The North Carolina Department of Health and Human Services made the announcement in a statement Thursday. The investigation began earlier this year after an article in the New York Times detailed concern regarding the quality of care some children with serious heart issues received at UNC Children’s Hospital.

The Division of Health Service Regulation “evaluated the delivery of care, treatment and services provided in the University of North Carolina Hospital’s Congenital Heart Program to determine the hospital’s current compliance” with the US Centers for Medicare and Medicaid Services federal oversight agency, according to Thursday’s statement.

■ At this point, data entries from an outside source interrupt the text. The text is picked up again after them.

(** * MIRGE-Com example drivers: stepping loop, step policy, health check

    A shallow embedding of the control logic of
    - [examples/generic-parallel-driver.py] (the generic stepping loop),
    - [examples/scalar-lump-mpi.py] (pre-step policy, health check,
      graceful exit, finish check),
    - [examples/pulse.py] (finish check),
    - [mirgecom/error.py] ([compare_states], [get_field_stats]),
    followed by the properties the specification states about them.

    Python exceptions are values of [exn] carried by [result]; calls into
    user callbacks and I/O are recorded, in program order, in a list of
    events, and the mutable simulation object is an explicit [World]
    threaded through every callback. *)

From Stdlib Require Import ZArith QArith Qabs List String Ascii Bool Lia Lqa.
From Stdlib Require Import Floats DecimalString DecimalN DecimalPos.
Import ListNotations.

#[local] Set Warnings "-inexact-float".

Local Open Scope string_scope.
Local Open Scope list_scope.
Local Open Scope Z_scope.

(** ** Exceptions and results *)

Inductive exn : Type :=
| ValueError (msg : string)
| RuntimeError (msg : string).

Inductive result (A : Type) : Type :=
| Ok (a : A)
| Raise (e : exn).

Arguments Ok {A} a.
Arguments Raise {A} e.

(** ** Simulation time

    The drivers only add a step size to the time and compare times, and
    Python does so on whatever number type the simulation object hands
    over. The loop is therefore written once over the operations it uses
    and instantiated twice: with exact rationals, and with IEEE-754
    binary64 (the Python [float]). *)

Class TimeOps (T : Type) : Type := {
  tadd : T -> T -> T;      (* [a + b] *)
  tlt : T -> T -> bool;    (* [a < b] *)
  tge : T -> T -> bool     (* [a >= b] *)
}.

#[export] Instance exact_time : TimeOps Q := {|
  tadd := Qplus;
  tlt := fun a b => negb (Qle_bool b a);
  tge := fun a b => Qle_bool b a
|}.

#[export] Instance binary64_time : TimeOps float := {|
  tadd := PrimFloat.add;
  tlt := PrimFloat.ltb;
  tge := fun a b => PrimFloat.leb b a
|}.

(** ** Binary64 numbers

    Python floats and the entries of the arrays are IEEE-754 binary64
    numbers: Rocq's primitive floats, whose operations are specified by
    [SpecFloat]. *)

Module Binary64.

(** Where a float sits in the order of [SFcompare]: its class (infinities
    outermost, zeros in the middle), then exponent and mantissa, both
    negated for a negative number. *)
Definition key (x : spec_float) : Z * Z * Z :=
  match x with
  | S754_nan => (0, 0, 0)
  | S754_zero _ => (0, 0, 0)
  | S754_infinity s => (if s then -2 else 2, 0, 0)
  | S754_finite s m e =>
    if s then (-1, - e, Z.neg m) else (1, e, Z.pos m)
  end.

Definition key_lt (a b : Z * Z * Z) : Prop :=
  let '(c1, e1, m1) := a in
  let '(c2, e2, m2) := b in
  c1 < c2 \/ (c1 = c2 /\ (e1 < e2 \/ (e1 = e2 /\ m1 < m2))).

(** How two floats compare: both are ordered by their keys, or one of
    them is NaN and every comparison is false. *)
Inductive float_order (x y : float) : Prop :=
| order_lt :
    key_lt (key (Prim2SF x)) (key (Prim2SF y)) ->
    (x <? y)%float = true -> (x <=? y)%float = true ->
    (x =? y)%float = false ->
    (y <? x)%float = false -> (y <=? x)%float = false ->
    (y =? x)%float = false -> float_order x y
| order_eq :
    key (Prim2SF x) = key (Prim2SF y) ->
    (x <? y)%float = false -> (x <=? y)%float = true ->
    (x =? y)%float = true ->
    (y <? x)%float = false -> (y <=? x)%float = true ->
    (y =? x)%float = true -> float_order x y
| order_gt :
    key_lt (key (Prim2SF y)) (key (Prim2SF x)) ->
    (x <? y)%float = false -> (x <=? y)%float = false ->
    (x =? y)%float = false ->
    (y <? x)%float = true -> (y <=? x)%float = true ->
    (y =? x)%float = false -> float_order x y.

End Binary64.

(** ** examples/generic-parallel-driver.py *)

Module GenericDriver.

Section Main.

Context {T : Type} {time_ops : TimeOps T}.
Context {State World RHS : Type}.

(** [user_package.MySimulationObject]: the methods [main] calls.  The
    object's own mutable data is the [World]; a callback may change it
    and may raise.  The step and time to start from, the limits and the
    initial state are read once, before the loop, and are kept as
    values. *)
Record MySimulationObject : Type := {
  timestepper_function : World -> State -> T -> T -> RHS -> World * result State;
  rhs_function : RHS;
  prestep_function : World -> Z -> T -> State -> World * result (State * T);
  poststep_function : World -> Z -> T -> State -> World * result unit;
  get_current_step_time : Z * T;
  get_step_limits : Z * T;
  initial_state : State;
  finalize_simuation : World -> World * result unit
}.

(** What the driver asks of its collaborators, with the arguments passed. *)
Inductive call : Type :=
| PrestepCall (step : Z) (time : T) (state : State)
| TimestepperCall (state : State) (t dt : T) (rhs : RHS)
| PoststepCall (step : Z) (time : T) (state : State)
| FinalizeCall.

(** The local variables of [main] that the loop updates, the world, and
    the calls made so far (oldest first). *)
Record frame : Type := {
  current_step : Z;
  current_t : T;
  current_state : State;
  world : World;
  calls : list call
}.

Inductive status : Type :=
| Completed            (* the [while] condition became false *)
| Aborted (e : exn)    (* an exception left the loop *)
| Unfinished.          (* the iteration budget of the model ran out *)

Variable usimu : MySimulationObject.

Definition step_max : Z := fst (get_step_limits usimu).
Definition t_final : T := snd (get_step_limits usimu).

(** Line 90: [(current_t < t_final) and (current_step < step_max)]. *)
Definition loop_condition (f : frame) : bool :=
  tlt (current_t f) t_final && (current_step f <? step_max).

(** Line 84: [(current_t >= t_final) or (current_step >= step_max)]. *)
Definition limits_met (step : Z) (t : T) : bool :=
  tge t t_final || (step >=? step_max).

(** Two times are ordered when [a < b] or [a >= b] holds; of the
    numbers Python compares, only a NaN is not ordered with the
    others. *)
Definition ordered (a b : T) : bool := tlt a b || tge a b.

Regulatory officials were on site for 11 days in late May and June, the department said, and “conducted additional interviews after the onsite survey.”

“DHSR’s investigation found that UNC Hospital in Chapel Hill currently meets the CMS requirements for participation and there were no current deficiencies cited as a result of the investigation,” officials said Thursday.

The New York Times article was based on secret recordings of alleged conversations with supervisors, allegedly revealing that the chief of pediatric cardiology told doctors, “It’s a nightmare right now. We are in a crisis, and everyone is aware of that.”

A series of meetings allegedly occurred in 2016 and 2017 after patients “with complex conditions had been dying at higher-than-expected rates in past years, some of the doctors suspected.”

In mid-June, UNC Health Care announced it would be taking several steps, including pausing some complex pediatric heart surgeries, to “restore confidence in its pediatric heart surgery program.”

A UNC Health Care spokesman said on Thursday night the health care system had “nothing additional to share at this time.”